Da ich jetzt die Möglichkeit habe mich umzusehen, tue ich das. Dorian Carters Wohnung ist kein Apartment, sondern eine Villa. Hoch über den Dächern von Boston befindet sich sein Penthouse und hat einen wunderschönen Ausblick Richtung Stadt. Im ersten Moment ist die Höhe neu für mich, doch ich gewöhne mich schnell daran.
Sein Apartment ist genauso, wie ich es mir vorgestellt habe. Extravagant und maskulin. Ich glaube, sein Vorraum ist so groß wie meine Wohnung, doch ich möchte nicht weiter über diesen Unterschied nachdenken. Langsam gehe ich zu den bodentiefen Fenstern zu, die sich über die gesamte Länge des Raums erstrecken.
»Du hast von hier oben einen atemberaubenden Ausblick.«
Er stellt sich hinter mich und schlingt beide Arme um meinen Oberkörper. Gemeinsam betrachten wir eine Weile die bunt leuchtende Skyline von Boston, bis meine Augen die Terrasse links von uns entdecken.

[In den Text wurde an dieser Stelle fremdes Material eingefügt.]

(** The loop at [err_unpin], from [i] instances down. *)
Fixpoint unpin_instances (prog : bpf_program) (p : path) (i : nat) : P unit :=
  match i with
  | O => ret tt
  | S i =>
      match instance_path p (Z.of_nat i) with
      | None => unpin_instances prog p i
      | Some q => bpf_program__unpin_instance (Some prog) q (Z.of_nat i) ;;; unpin_instances prog p i
      end
  end.
(** [n] more instances from [i]; the result and how many are pinned. *)
Fixpoint pin_instances (n : nat) (prog : bpf_program) (p : path) (i : nat) : P (Z * nat) :=
  match n with
  | O => ret (0, i)
  | S n =>
      match instance_path p (Z.of_nat i) with
      | None => ret (- ENAMETOOLONG, i)
      | Some q => let! err := bpf_program__pin_instance (Some prog) q (Z.of_nat i) in
                  if negb (err =? 0) then ret (err, i) else pin_instances n prog p (S i)
      end
  end.
Definition bpf_program__pin (prog : option bpf_program) (p : path) : P Z :=
  let! err := make_parent_dir p in
  if negb (err =? 0) then ret err
  else
    let! err := check_path p in
    if negb (err =? 0) then ret err
    else match prog with None => ret (- EINVAL) | Some pr =>
      if lenZ (p_fds pr) <=? 0 then ret (- EINVAL)
      else if lenZ (p_fds pr) =? 1 then bpf_program__pin_instance prog p 0
      else
        let! (err, i) := pin_instances (length (p_fds pr)) pr p 0 in
        if negb (err =? 0) then
          unpin_instances pr p i ;;;
          let! _ := lift (fun k => k_rmdir k p) in ret err
        else ret 0
    end.
Fixpoint unpin_all_instances (n : nat) (prog : bpf_program) (p : path) (i : nat) : P Z :=
  match n with
  | O => ret 0
  | S n =>
      match instance_path p (Z.of_nat i) with
      | None => ret (- ENAMETOOLONG)
      | Some q => let! err := bpf_program__unpin_instance (Some prog) q (Z.of_nat i) in
                  if negb (err =? 0) then ret err else unpin_all_instances n prog p (S i)
      end
  end.
Definition bpf_program__unpin (prog : option bpf_program) (p : path) : P Z :=
  let! err := check_path p in
  if negb (err =? 0) then ret err
  else match prog with None => ret (- EINVAL) | Some pr =>
    if lenZ (p_fds pr) <=? 0 then ret (- EINVAL)
    else if lenZ (p_fds pr) =? 1 then bpf_program__unpin_instance prog p 0
    else
      let! err := unpin_all_instances (length (p_fds pr)) pr p 0 in
      if negb (err =? 0) then ret err
      else let! e := lift (fun k => k_rmdir k p) in if negb (e =? 0) then ret (- e) else ret 0
  end.

(** The loop at [err_unpin_programs]: the programs before the failing one, the last first. *)
Fixpoint unpin_programs_back (dir : path) (done : list bpf_program) : P unit :=
  match done with
  | [] => ret tt
  | prog :: done =>
      match full_path dir (p_pin_name prog) with
      | None => unpin_programs_back dir done
      | Some p => bpf_program__unpin (Some prog) p ;;; unpin_programs_back dir done
      end
  end.
Fixpoint pin_programs_loop (dir : path) (done rest : list bpf_program) : P Z :=
  match rest with
  | [] => ret 0
  | prog :: rest =>
      match full_path dir (p_pin_name prog) with
      | None => unpin_programs_back dir done ;;; ret (- ENAMETOOLONG)
      | Some p => let! err := bpf_program__pin (Some prog) p in
                  if negb (err =? 0) then unpin_programs_back dir done ;;; ret err
                  else pin_programs_loop dir (prog :: done) rest
      end
  end.
Definition bpf_object__pin_programs (obj : option bpf_object) (dir : path) : P Z :=
  match obj with
  | None => ret (- ENOENT)
  | Some o => if negb (o_loaded o) then ret (- ENOENT) else pin_programs_loop dir [] (o_programs o)
  end.
Fixpoint unpin_programs_loop (dir : path) (progs : list bpf_program) : P Z :=
  match progs with
  | [] => ret 0
  | prog :: progs =>
      match full_path dir (p_pin_name prog) with
      | None => ret (- ENAMETOOLONG)
      | Some p => let! err := bpf_program__unpin (Some prog) p in
                  if negb (err =? 0) then ret err else unpin_programs_loop dir progs
      end
  end.
Definition bpf_object__unpin_programs (obj : option bpf_object) (dir : path) : P Z :=
  match obj with None => ret (- ENOENT) | Some o => unpin_programs_loop dir (o_programs o) end.
Definition bpf_object__pin (obj : option bpf_object) (dir : path) : P (Z * option bpf_object) :=
  let! (err, obj) := bpf_object__pin_maps obj (Some dir) in
  if negb (err =? 0) then ret (err, obj)
  else
    let! err := bpf_object__pin_programs obj dir in
    if negb (err =? 0) then let! (_, obj) := bpf_object__unpin_maps obj (Some dir) in ret (err, obj)
    else ret (0, obj).

(** ** The loader of basic04 *)

(** "xdp_stats_map" *)
Definition map_name : path := [120; 100; 112; 95; 115; 116; 97; 116; 115; 95; 109; 97; 112].
(** [ifname] is the string of [cfg->ifname], [pin_dir] that of [cfg->pin_dir]. *)
Definition pin_maps_in_bpf_object (obj : option bpf_object) (ifname pin_dir : path) : P (Z * option bpf_object) :=
  let map_filename := take (PATH_MAX - 1) (pin_basedir ++ slash :: ifname ++ slash :: map_name) in
  let! there := gets (fun k => k_access k map_filename) in
  let! (err, obj) := if there then bpf_object__unpin_maps obj (Some pin_dir) else ret (0, obj) in
  if negb (err =? 0) then ret (EXIT_FAIL_BPF, obj)
  else
    let! (err, obj) := bpf_object__pin_maps obj (Some pin_dir) in
    if negb (err =? 0) then ret (EXIT_FAIL_BPF, obj) else ret (0, obj).
End Pin.

(** ** The laws of the file system *)

Class PinKernelOk {K : PinKernel} : Prop := {
  strdup_pins k q : pinned_at (snd (k_strdup k)) q = pinned_at k q;
  mkdir_pins k p q : pinned_at (snd (k_mkdir k p)) q = pinned_at k q;
  rmdir_pins k p q : pinned_at (snd (k_rmdir k p)) q = pinned_at k q;
  mkdir_code k p : 0 <= fst (k_mkdir k p);
  statfs_code k p e : k_statfs k p = inl e -> 0 < e;
  (** pinning creates a file, which must not exist *)
  pin_code k fd p : 0 <= fst (k_obj_pin k fd p);
  pin_new k fd p : fst (k_obj_pin k fd p) = 0 -> pinned_at k p = None /\ pinned_at (snd (k_obj_pin k fd p)) p = Some (obj_of k fd);
  pin_other k fd p q : q <> p \/ fst (k_obj_pin k fd p) <> 0 -> pinned_at (snd (k_obj_pin k fd p)) q = pinned_at k q;
  unlink_code k p : 0 <= fst (k_unlink k p);
  unlink_gone k p : fst (k_unlink k p) = 0 -> pinned_at (snd (k_unlink k p)) p = None;
  unlink_other k p q : q <> p \/ fst (k_unlink k p) <> 0 -> pinned_at (snd (k_unlink k p)) q = pinned_at k q;
  (** a pinned file can be removed, and is there *)
  unlink_pinned k p : pinned_at k p <> None -> fst (k_unlink k p) = 0;
  access_pinned k p : pinned_at k p <> None -> k_access k p = true;
  (** the type of the file system of a directory stays *)
  statfs_strdup k d : k_statfs (snd (k_strdup k)) d = k_statfs k d;
  statfs_mkdir k p d t : k_statfs k d = inr t -> k_statfs (snd (k_mkdir k p)) d = inr t;
  statfs_pin k fd p d : k_statfs (snd (k_obj_pin k fd p)) d = k_statfs k d;
  statfs_unlink k p d : k_statfs (snd (k_unlink k p)) d = k_statfs k d;
  (** none of these calls changes what a descriptor stands for *)
  obj_strdup k fd : obj_of (snd (k_strdup k)) fd = obj_of k fd;
  obj_mkdir k p fd : obj_of (snd (k_mkdir k p)) fd = obj_of k fd;
  obj_rmdir k p fd : obj_of (snd (k_rmdir k p)) fd = obj_of k fd;
  obj_pin k f p fd : obj_of (snd (k_obj_pin k f p)) fd = obj_of k fd;
  obj_unlink k p fd : obj_of (snd (k_unlink k p)) fd = obj_of k fd
}.
Arguments PinKernelOk : clear implicits.
(** [strdup] never fails. *)
Definition memory `{PinKernel} : Prop := forall k, fst (k_strdup k) = true.

(** ** What the flags say *)

Section Truth.
Context `{PO : PinKernelOk}.

(** What the descriptors stand for; the calls of this file keep it. *)
Context (ob : Z -> Z).
(** The pins an object's maps claim. *)
Definition pin_of (m : bpf_map) : option (path * Z) :=
  if m_pinned m then p ← m_pin_path m; Some (p, ob (m_fd m)) else None.
Definition pins (l : list bpf_map) : list (path * Z) := omap pin_of l.
(** [k0] is the file system without the pins of the maps [l], [k] the one with them. *)
Record truthful (k0 k : pk) (l : list bpf_map) : Prop := {
  tr_path : Forall (fun m => m_pinned m = true -> m_pin_path m <> None) l;
  tr_nodup : NoDup (map fst (pins l));
  tr_pins : forall p o, (p, o) ∈ pins l ->
    pinned_at k p = Some o /\ pinned_at k0 p = None /\ k_statfs k (dirname p) = inr BPF_FS_MAGIC;
  tr_other : forall q, q ∉ map fst (pins l) -> pinned_at k q = pinned_at k0 q;
  tr_obj : forall fd, obj_of k fd = ob fd
}.
#[export] Instance truthful_perm k0 k : Proper ((≡ₚ) ==> iff) (truthful k0 k).
Proof.
  assert (Hdir : forall l l', l ≡ₚ l' -> truthful k0 k l -> truthful k0 k l').
  { intros l l' Hl [H1 H2 H3 H4 H5]. assert (Hp : pins l ≡ₚ pins l') by (unfold pins; by rewrite Hl). split.
    - by rewrite <- Hl.
    - by rewrite <- Hp.
    - intros p o. rewrite <- Hp. apply H3.
    - intros q. rewrite <- Hp. apply H4.
    - done. }
  intros l l' Hl. split; apply Hdir; [done|by symmetry].
Qed.

(** Calls that leave every pin and the type of every directory in place. *)
Definition quiet (k k' : pk) : Prop :=
  (forall q, pinned_at k' q = pinned_at k q) /\ (forall d t, k_statfs k d = inr t -> k_statfs k' d = inr t) /\
  (forall fd, obj_of k' fd = obj_of k fd).
Lemma quiet_refl k : quiet k k.
Proof. done. Qed.
Lemma quiet_trans k1 k2 k3 : quiet k1 k2 -> quiet k2 k3 -> quiet k1 k3.
Proof. intros (A & B & E) (C & D & G). split; [intros q; by rewrite C|]. split; [auto|]. intros fd. by rewrite G. Qed.
Lemma truthful_quiet k0 k k' l : truthful k0 k l -> quiet k k' -> truthful k0 k' l.
Proof.
  intros [H1 H2 H3 H4 H5] (Q1 & Q2 & Q3). split; [done|done| |intros q Hq; rewrite Q1; auto|intros fd; by rewrite Q3].
  intros p o Hp. destruct (H3 p o Hp) as (? & ? & ?). rewrite Q1. auto.
Qed.
Lemma strdup_quiet k : quiet k (snd (k_strdup k)).
Proof using PO. split; [intros; apply strdup_pins|]. split; [intros d t; by rewrite statfs_strdup|intros; apply obj_strdup]. Qed.

Lemma wp_lift {A} (f : pk -> A * pk) (Q : A -> pk -> Prop) k : Q (fst (f k)) (snd (f k)) -> wp (lift f) Q k.
Proof. unfold wp, lift. by destruct (f k). Qed.
Lemma wp_make_parent_dir p k (Q : Z -> pk -> Prop) :
  (forall e k', quiet k k' -> e <= 0 -> Q e k') -> wp (make_parent_dir p) Q k.
Proof using PO.
  intros HQ. unfold make_parent_dir. apply wp_bind, wp_lift. pose proof (strdup_quiet k) as Hq.
  destruct (fst (k_strdup k)); cbn [negb]; [|apply wp_ret, HQ; [done|unfold ENOMEM; lia]].
  apply wp_bind, wp_lift. set (k1 := snd (k_strdup k)) in *. pose proof (mkdir_code k1 (dirname p)).
  assert (quiet k (snd (k_mkdir k1 (dirname p)))).
  { eapply quiet_trans; [exact Hq|]. split; [intros; apply mkdir_pins|]. split; [intros; by apply statfs_mkdir|intros; apply obj_mkdir]. }
  destruct (_ && _)%bool; apply wp_ret, HQ; (done || lia).
Qed.
Lemma wp_check_path p k (Q : Z -> pk -> Prop) :
  (forall k', quiet k k' -> k_statfs k' (dirname p) = inr BPF_FS_MAGIC -> Q 0 k') ->
  (forall e k', quiet k k' -> e < 0 -> ~ (memory /\ k_statfs k (dirname p) = inr BPF_FS_MAGIC) -> Q e k') ->
  wp (check_path p) Q k.
Proof using PO.
  intros H0 He. unfold check_path. apply wp_bind, wp_lift. pose proof (strdup_quiet k) as Hq.
  destruct (fst (k_strdup k)) eqn:Em; cbn [negb].
  2: { apply wp_ret, He; [done|unfold ENOMEM; lia|]. intros [Hm _]. by rewrite Hm in Em. }
  apply wp_bind, wp_gets. rewrite statfs_strdup. pose proof (statfs_strdup k (dirname p)) as Es.
  destruct (k_statfs k (dirname p)) as [e|t] eqn:E.
  - apply wp_ret, He; [done| |by intros [_ [=]]]. apply statfs_code in E. lia.
  - destruct (Z.eqb_spec t BPF_FS_MAGIC) as [->|Hne]; cbn [negb]; apply wp_ret; [by apply H0|].
    apply He; [done|unfold EINVAL; lia|]. intros [_ [= E']]. done.
Qed.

»Ach du meine Güte. Du hast eine Terrasse hier oben?«
»Ja.«, antwortet Dorian, als wäre es das Normalste der Welt.
Ich löse mich aufgeregt von seinen Armen, gehe zu den gläsernen Schiebetüren, bevor ich sie öffne und hinaustrete. An der frischen Luft zu stehen und hinauszublicken ist sogar viel schöner. Ich lehne mich etwas über die Brüstung und sehe die Menschen auf der Straße, die wie Ameisen aussehen. Wahrscheinlich ist es auch das was Dorian denkt. Menschen zu seinen Füßen in der Größe von Ameisen, die er jeder Zeit mit seinen teuren Schuhen zerquetschen kann, während er von hier oben aus regiert. Ich drehe mich um und entdecke ihn lässig am Eingang lehnend.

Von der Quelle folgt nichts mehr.